What is being asked: Lines below that include the word "once" should each be copied.

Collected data
(** What the loop does whatever the attempts do: it sleeps an initial
    part of [schedule]; when it raises it has slept all of it, and when
    it runs out of iterations the schedule is as long as the number of
    iterations. *)
Lemma backoff_loop_outcome fuel :
  (forall w, fst (run_client fuel w) <> OutOfFuel) ->
  forall attempts b s w,
    exists k : nat,
      backoff_sleeps (trace (snd (backoff_loop attempts fuel b s w)))
      = backoff_sleeps (trace w) ++ take k (schedule attempts b s) /\
      match fst (backoff_loop attempts fuel b s w) with
      | Returned _ => True
      | Raised _ => (length (schedule attempts b s) <= k)%nat
                    /\ (length (schedule attempts b s) < attempts)%nat
      | OutOfFuel => length (schedule attempts b s) = attempts
      end.
Proof.
  intros Hterm. induction attempts as [|attempts IH]; intros b s w.
  { exists 0%nat. cbn. by rewrite app_nil_r. }
  cbn [backoff_loop schedule]. unfold try_except.
  pose proof (quiet_run_client fuel w) as Hquiet.
  pose proof (Hterm w) as Hw.
  destruct (run_client fuel w) as [[[]|e|] w1]; cbn [fst snd] in *;
    [|clear Hw|done].
  - exists 0%nat. by rewrite take_0, app_nil_r.
  - destruct (Z.geb_spec s (60 * 60)) as [Hs|Hs].
    + exists 0%nat. cbn [raise fst snd take length].
      rewrite app_nil_r. split; [done|]. split; lia.
    + unfold bind, sleep, emit. cbn [fst snd].
      destruct (IH (b * 2) (s + b)
                  (World (environ w1) (files w1) (marathon w1)
                         (trace w1 ++ [EvSleep Backoff b])))
        as (k & Hsleeps & Hout).
      exists (S k). split.
      * rewrite Hsleeps. cbn [trace take].
        rewrite backoff_sleeps_app, Hquiet. cbn [backoff_sleeps].
        by rewrite <- app_assoc.
      * destruct (fst (backoff_loop attempts fuel (b * 2) (s + b) _));
          cbn [length]; [done | lia | lia].
Qed.
(** A tie goes up: 1280 bytes are 1.25 KB and are shown as 1.3 KB; the
    largest accepted file is shown as 5.0 MB. *)
Example formatFileSize_examples :
  formatFileSize 1280 = "1.3 KB"
  /\ formatFileSize 5242880 = "5.0 MB"
  /\ formatFileSize 1023 = "1023 B"
  /\ formatFileSize 0 = "0 B".
Proof. repeat split. Qed.

(** The kilobyte branch can print a full 1024: every size from 1048525
    to 1048575 bytes, which is less than a megabyte, is shown as
    ["1024.0 KB"] and not as ["1.0 MB"]. *)
Theorem formatFileSize_shows_1024_KB (bytes : Z) :
  (1048525 <= bytes < 1048576)%Z -> formatFileSize bytes = "1024.0 KB".
Proof.
  intros [Hlo Hhi]. unfold formatFileSize.
  destruct (Z.ltb_spec bytes 1024) as [Hb | _]; [lia | ].
  destruct (Z.ltb_spec bytes (1024 * 1024)) as [_ | Hk]; [ | lia].
  assert (Hn : tenths bytes 1024 = 10240%Z).
  { pose proof (tenths_monotone 1048525 bytes 1024 ltac:(lia) Hlo) as Hmin.
    pose proof (tenths_monotone bytes 1048575 1024 ltac:(lia) ltac:(lia)) as Hmax.
    change (tenths 1048525 1024) with 10240%Z in Hmin.
    change (tenths 1048575 1024) with 10240%Z in Hmax.
    apply Z.le_antisymm; assumption. }
  rewrite Hn. reflexivity.
Qed.

Lemma formatFileSize_shows_1024_KB_witness :
  formatFileSize 1048575 = "1024.0 KB".
Proof. apply formatFileSize_shows_1024_KB. lia. Defined.

End SizeLabels.

(** ** Object URLs *)

Section ObjectUrls.

Import ObjectUrl.

(** Whichever way [stripImageMetadata] settles, it has created one object
    URL and revoked it once, as its last browser call; it asks the canvas
    for a blob only after the image loaded into a 2d context, and then in
    the file's own declared type. *)
Theorem object_url_always_revoked (c : canvas) (imageFile : File) :
  let calls := fst (stripImageMetadata_calls c imageFile) in
  snd (stripImageMetadata_calls c imageFile) = stripImageMetadata c imageFile
  /\ hd RevokeObjectURL calls = CreateObjectURL imageFile
  /\ last calls DrawImage = RevokeObjectURL
  /\ creations calls = 1
  /\ revocations calls = 1
  /\ (forall mime, In (ToBlob mime) calls ->
        mime = type imageFile /\ loads c = true /\ has_context c = true).
Proof.
  unfold stripImageMetadata_calls, stripImageMetadata.
  destruct (loads c), (has_context c), (blob c); cbv zeta; cbn [fst snd];
    (do 5 (split; [reflexivity | ]));
    intros mime H; cbn [In] in H;
    repeat (destruct H as [H | H]; try discriminate H);
    try contradiction;
    injection H as <-; repeat split.
Qed.

End ObjectUrls.

(** ** Removing previews *)

Section PreviewRemoval.

Import Removal.

Lemma filteri_keeps_all {A} (start : nat) (p : A -> nat -> bool) (xs : list A) :
  (forall x idx, start <= idx -> p x idx = true) -> filteri_from start p xs = xs.
Proof.
  revert start. induction xs as [ | x rest IH]; intros start Hp; [reflexivity | ].
  cbn [filteri_from]. rewrite (Hp x start (le_n start)). f_equal.
  apply IH. intros y idx Hidx. apply Hp. lia.
Qed.

(** The update of [removePreview] removes the element at [index], if
    there is one. *)
Lemma without_index_from {A} (start index : nat) (prev : list A) :
  filteri_from start (fun _ idx => negb (idx =? start + index)%nat) prev
  = remove_at index prev.
Proof.
  revert start index. induction prev as [ | x rest IH]; intros start index.
  - destruct index; reflexivity.
  - cbn [filteri_from]. destruct index as [ | k].
    + rewrite Nat.add_0_r, Nat.eqb_refl. cbn [negb remove_at].
      apply filteri_keeps_all. intros y idx Hidx.
      apply negb_true_iff, Nat.eqb_neq. lia.
    + assert (Hne : (start =? start + S k)%nat = false)
        by (apply Nat.eqb_neq; lia).
      rewrite Hne. cbn [negb remove_at]. f_equal.
      replace (start + S k) with (S start + k) by lia. apply IH.
Qed.

Lemma remove_at_nth_error {A} (index j : nat) (xs : list A) :
  nth_error (remove_at index xs) j
  = nth_error xs (if (j <? index)%nat then j else S j).
Proof.
  revert index j. induction xs as [ | x rest IH]; intros index j.
  - destruct index; cbn [remove_at]; destruct (j <? _)%nat, j; reflexivity.
  - destruct index as [ | k]; cbn [remove_at].
    + reflexivity.
    + destruct j as [ | j]; [reflexivity | ].
      cbn [nth_error]. rewrite IH.
      change (S j <? S k)%nat with (j <? k)%nat.
      destruct (j <? k)%nat; reflexivity.
Qed.

Lemma remove_at_length {A} (index : nat) (xs : list A) :
  (index < List.length xs -> S (List.length (remove_at index xs)) = List.length xs)
  /\ (List.length xs <= index -> remove_at index xs = xs).
Proof.
  revert index. induction xs as [ | x rest IH]; intros index.
  - destruct index; split; try reflexivity; cbn; lia.
  - destruct index as [ | k]; cbn [remove_at List.length].
    + split; [reflexivity | lia].
    + destruct (IH k) as [Hin Hout]. split.
      * intros Hlt. rewrite Hin by lia. reflexivity.
      * intros Hle. rewrite Hout by lia. reflexivity.
Qed.

(** [removePreview index] takes the preview at [index] out of the list
    and keeps the others in their order; an index past the end leaves the
    list as it is.  In both cases the parent's callback is called once,
    with [""], which does not say which preview went away. *)
Theorem removePreview_drops_one_preview (w : world) (s : ui) (index : nat) :
  let s' := run s (performed (removePreview w index)) in
  previews s' = without_index index (previews s)
  /\ (forall j, nth_error (previews s') j
                = nth_error (previews s) (if (j <? index)%nat then j else S j))
  /\ (index < List.length (previews s) ->
      S (List.length (previews s')) = List.length (previews s))
  /\ (List.length (previews s) <= index -> previews s' = previews s)
  /\ callback_arguments (performed (removePreview w index)) = [VStr ""]
  /\ progress s' = progress s
  /\ failureText s' = failureText s.
Proof.
  cbv zeta. unfold removePreview, bindM, call_callback.
  cbn [tell outcome performed app run fold_left step previews progress failureText].
  split; [symmetry; apply (without_index_from 0 index) | ].
  split; [intros j; apply remove_at_nth_error | ].
  split; [apply remove_at_length | ].
  split; [apply remove_at_length | ].
  repeat split.
Qed.

End PreviewRemoval.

Written answer:
    URL and revoked it once, as its last browser call; it asks the canvas
    list as it is.  In both cases the parent's callback is called once,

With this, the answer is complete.